◆ **Description of the task**
Copy word for word, and only, the lines below from the one with "Hn; by left |]." through the last.

Items from a data source:
************

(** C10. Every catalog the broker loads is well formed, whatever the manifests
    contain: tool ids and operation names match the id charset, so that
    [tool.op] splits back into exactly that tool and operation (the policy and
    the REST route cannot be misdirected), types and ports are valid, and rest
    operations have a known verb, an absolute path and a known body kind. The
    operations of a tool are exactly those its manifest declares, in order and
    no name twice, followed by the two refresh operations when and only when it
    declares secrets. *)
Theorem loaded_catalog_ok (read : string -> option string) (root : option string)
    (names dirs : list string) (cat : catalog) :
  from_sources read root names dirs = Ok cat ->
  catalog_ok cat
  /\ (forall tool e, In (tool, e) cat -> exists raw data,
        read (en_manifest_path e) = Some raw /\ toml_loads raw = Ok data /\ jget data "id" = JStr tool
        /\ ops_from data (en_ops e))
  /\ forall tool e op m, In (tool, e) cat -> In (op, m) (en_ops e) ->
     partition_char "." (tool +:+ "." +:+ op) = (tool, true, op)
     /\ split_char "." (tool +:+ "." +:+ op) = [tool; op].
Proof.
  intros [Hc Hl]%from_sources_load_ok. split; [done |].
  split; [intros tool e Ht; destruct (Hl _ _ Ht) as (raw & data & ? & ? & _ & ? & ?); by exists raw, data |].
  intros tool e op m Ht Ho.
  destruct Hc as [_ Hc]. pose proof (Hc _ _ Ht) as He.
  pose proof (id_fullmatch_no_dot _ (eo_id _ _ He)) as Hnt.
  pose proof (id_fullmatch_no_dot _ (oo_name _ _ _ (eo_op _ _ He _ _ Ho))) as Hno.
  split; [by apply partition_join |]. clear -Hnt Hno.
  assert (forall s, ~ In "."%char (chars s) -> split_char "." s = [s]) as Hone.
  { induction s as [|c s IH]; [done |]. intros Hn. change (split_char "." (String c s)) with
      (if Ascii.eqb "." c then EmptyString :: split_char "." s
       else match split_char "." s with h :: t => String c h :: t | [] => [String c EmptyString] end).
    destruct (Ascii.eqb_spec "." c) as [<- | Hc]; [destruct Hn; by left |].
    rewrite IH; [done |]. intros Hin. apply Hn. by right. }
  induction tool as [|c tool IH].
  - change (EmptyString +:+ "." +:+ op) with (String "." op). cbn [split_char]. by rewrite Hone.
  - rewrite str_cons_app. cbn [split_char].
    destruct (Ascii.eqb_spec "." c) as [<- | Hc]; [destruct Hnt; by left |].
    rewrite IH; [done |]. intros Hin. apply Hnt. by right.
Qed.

************

◆ **Worked solution**
    destruct (Ascii.eqb_spec "." c) as [<- | Hc]; [destruct Hn; by left |].
    rewrite IH; [done |]. intros Hin. apply Hn. by right. }
  induction tool as [|c tool IH].
  - change (EmptyString +:+ "." +:+ op) with (String "." op). cbn [split_char]. by rewrite Hone.
  - rewrite str_cons_app. cbn [split_char].
    destruct (Ascii.eqb_spec "." c) as [<- | Hc]; [destruct Hnt; by left |].
    rewrite IH; [done |]. intros Hin. apply Hnt. by right.
Qed.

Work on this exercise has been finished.